Central is one of the most impacted cities. Is Cassia sick? We never knew if she was immune to the red tablet. I don’t think that she is.
And why is the Plague in so many places? The largest cities, all sick at the same time? Shouldn’t it take longer to spread, instead of exploding everywhere at once?
That’s a question for Xander. I wish I could ask him.
Indie glances over at me. “No,” she says. She knows what I want to do. She knows that I want to try to get to Cassia anyway.

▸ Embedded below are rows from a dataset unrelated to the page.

Lemma permits_returned_witness :
  reachable (main_init insertion_sort) (sweeps 200 (main_init insertion_sort)) /\
  (forall wa,
     exists pre guarded,
       search_worker insertion_sort load_movies_hardcoded wa
       = pre ++ [SemWait] ++ guarded ++ [SemPost] /\
       filter is_sem_wait (pre ++ guarded) = [] /\
       filter is_sem_post (pre ++ guarded) = []) /\
  (sem (sweeps 200 (main_init insertion_sort))
   + permits_held (sweeps 200 (main_init insertion_sort)) = 5)%nat /\
  (all_returned (sweeps 200 (main_init insertion_sort)) = true ->
   sem (sweeps 200 (main_init insertion_sort)) = 5%nat) /\
  ((0 < 5)%nat ->
   exists s',
     reachable (sweeps 200 (main_init insertion_sort)) s' /\
     all_returned s' = true /\ sem s' = 5%nat).
Proof.
  assert (Hr : reachable (main_init insertion_sort)
                 (sweeps 200 (main_init insertion_sort)))
    by apply sweeps_reachable, reachable_refl.
  split; [exact Hr|].
  apply (permits_returned insertion_sort load_movies_hardcoded 5 main_args
           (sweeps 200 (main_init insertion_sort))).
  exact Hr.
Defined.

(** The run of [main] does end with every worker returned. *)
Example main_run_returns :
  all_returned (sweeps 200 (main_init insertion_sort)) = true /\
  sem (sweeps 200 (main_init insertion_sort)) = 5%nat.
Proof. vm_compute. split; reflexivity. Qed.

(** * Further properties *)

(** ** The lowercase copy and the filter *)

Lemma tolower_idempotent (c : ascii) : tolower (tolower c) = tolower c.
Proof.
  destruct c as [[] [] [] [] [] [] [] []]; reflexivity.
Qed.

Lemma case_fold_idempotent (s : cstr) : case_fold (case_fold s) = case_fold s.
Proof.
  unfold case_fold. rewrite map_map. apply map_ext. apply tolower_idempotent.
Qed.

(** X1.  [to_lower_copy] into a buffer of [dst_sz >= 1] bytes writes the
    lowercase of the first [dst_sz - 1] characters of the source: the
    result has [min (strlen src) (dst_sz - 1)] characters and fits the
    buffer with its terminator. *)
Theorem to_lower_copy_fits (dst_sz : Z) (src : cstr) :
  1 <= dst_sz ->
  to_lower_copy dst_sz src = map tolower (firstn (Z.to_nat (dst_sz - 1)) src) /\
  Z.of_nat (List.length (to_lower_copy dst_sz src))
  = Z.min (Z.of_nat (List.length src)) (dst_sz - 1) /\
  Z.of_nat (List.length (to_lower_copy dst_sz src)) + 1 <= dst_sz.
Proof.
  intros Hsz.
  assert (E : to_lower_copy dst_sz src
              = map tolower (firstn (Z.to_nat (dst_sz - 1)) src))
    by apply to_lower_copy_spec.
  split; [exact E|].
  rewrite E, length_map, length_firstn. lia.
Qed.

Lemma to_lower_copy_fits_witness :
  1 <= MAX_KEYWORD_LEN /\
  to_lower_copy MAX_KEYWORD_LEN (str "Dragon")
  = map tolower (firstn (Z.to_nat (MAX_KEYWORD_LEN - 1)) (str "Dragon")) /\
  Z.of_nat (List.length (to_lower_copy MAX_KEYWORD_LEN (str "Dragon")))
  = Z.min (Z.of_nat (List.length (str "Dragon"))) (MAX_KEYWORD_LEN - 1) /\
  Z.of_nat (List.length (to_lower_copy MAX_KEYWORD_LEN (str "Dragon"))) + 1
  <= MAX_KEYWORD_LEN.
Proof.
  split; [unfold MAX_KEYWORD_LEN; lia|].
  apply (to_lower_copy_fits MAX_KEYWORD_LEN (str "Dragon")).
  unfold MAX_KEYWORD_LEN. lia.
Defined.
(* ===== verification/_CoqProject ===== *)
-Q . S2P
Prelude.v
Text.v
Breaker.v
RtbBudget.v
RtbRace.v
RtbCatalog.v
RtbFcap.v
RtbAuction.v
Wire.v
UdpCodec.v
UdpControl.v
SlotMap.v
RedisKeys.v
QuantaLedger.v
DeltaRing.v
SlotMigration.v
SpendSync.v
PoisonSplit.v
Processor.v
BrokerWire.v
BrokerLog.v
BrokerStore.v
BrokerTopics.v
BrokerRetention.v
LocalFcap.v
DebitScripts.v
UnifiedFilter.v
DebitLedger.v
FilterPaths.v
SharedFilter.v
SqlTx.v
PaymentLedger.v
PaymentWebhook.v
PaymentSettlement.v
QuotaGovernance.v
StreamLane.v
LaneFlush.v
ClickIdem.v
Money.v
CampaignLedger.v
Invoice.v
FlowRouting.v
OperationLease.v
RegionRelay.v
(* ===== verification/Text.v ===== *)
(** * Text

    The functions of Go's [strings] package the components use, on ASCII
    text. *)

From S2P Require Import Prelude.
From Stdlib Require Import Ascii String.
Open Scope Z_scope.

Module Text.

Local Open Scope nat_scope.

Definition lower_ascii (c : ascii) : ascii :=
  let n := nat_of_ascii c in if (65 <=? n) && (n <=? 90) then ascii_of_nat (n + 32) else c.
Definition upper_ascii (c : ascii) : ascii :=
  let n := nat_of_ascii c in if (97 <=? n) && (n <=? 122) then ascii_of_nat (n - 32) else c.

Fixpoint map_string (f : ascii -> ascii) (s : string) : string :=
  match s with EmptyString => EmptyString | String c s => String (f c) (map_string f s) end.
Definition ToLower : string -> string := map_string lower_ascii.
Definition ToUpper : string -> string := map_string upper_ascii.

Definition is_space (c : ascii) : bool :=
  let n := nat_of_ascii c in (n =? 32) || ((9 <=? n) && (n <=? 13)).
Fixpoint TrimLeft (s : string) : string :=
  match s with EmptyString => s | String c r => if is_space c then TrimLeft r else s end.
Fixpoint TrimRight (s : string) : string :=
  match s with
  | EmptyString => s
  | String c r =>
      match TrimRight r with
      | EmptyString => if is_space c then EmptyString else String c EmptyString
      | r => String c r
      end
  end.
Definition TrimSpace (s : string) : string := TrimRight (TrimLeft s).

Fixpoint Contains (s sub : string) : bool :=
  prefix sub s || match s with EmptyString => false | String _ rest => Contains rest sub end.

(** The part before the first [c]: [s[:strings.IndexByte(s, c)]]. *)
Fixpoint cut_before (c : ascii) (s : string) : string :=
  match s with
  | EmptyString => EmptyString
  | String d s => if (nat_of_ascii c =? nat_of_ascii d) then EmptyString else String d (cut_before c s)
  end.

(** The bytes of a text. *)
Definition bytes (s : string) : list Z := map (fun c => Z.of_nat (nat_of_ascii c)) (list_ascii_of_string s).

End Text.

She’s right. That is what I want to do. And if it were me by myself, I’d risk it. I’d try to outrun the Rising.
But it’s not just me.
“Many of you,” the Pilot says, “have been paired with someone you know. This was intentional. We knew it would be difficult for those of you who still have loved ones within the Society to resist taking the cure to your family and friends. We cannot compromise the efficiency of this mission, and we will need to bring you down should you try to deviate from your assigned course.”
The Rising is smart. They’ve matched me with the one person in camp I care about. Which goes to show that caring about anyone leaves you vulnerable. I’ve known this for years but I still can’t stop.
“We have an adequate supply of the cure,” the Pilot says. “We do not have a surplus. Please don’t waste the resources many have sacrificed to provide.”
It’s so calculated—the way they paired us up, the way they’ve made just enough of the cure. “This sounds like the Society,” I say out loud.
“We are not the Society,” the Pilot says, “but we recognize that we have to save people before we can free them.”
Indie and I stare at each other. Did the Pilot answer me? Indie covers her mouth with her hand and I find myself, inexplicably, trying not to laugh.
“The Society built barricades and walls in order to try and contain the illness,” the Pilot says. “They’ve isolated people in quarantine in the medical centers and then, when space ran out, in government buildings.
“These past few days have been a turning point. We confirmed that the numbers of those fallen ill have reached a critical mass. Tonight, Match Banquets all across the Society fell apart, from Camas to Central and beyond. The Society kept trying to reconfigure the data, right up until the last moment, but they could not keep up. We infiltrated the sorting centers to accelerate the problem. It wasn’t difficult to throw the Matching into disarray. There were silver boxes with no microcards and blank screens without Matches all across the Provinces.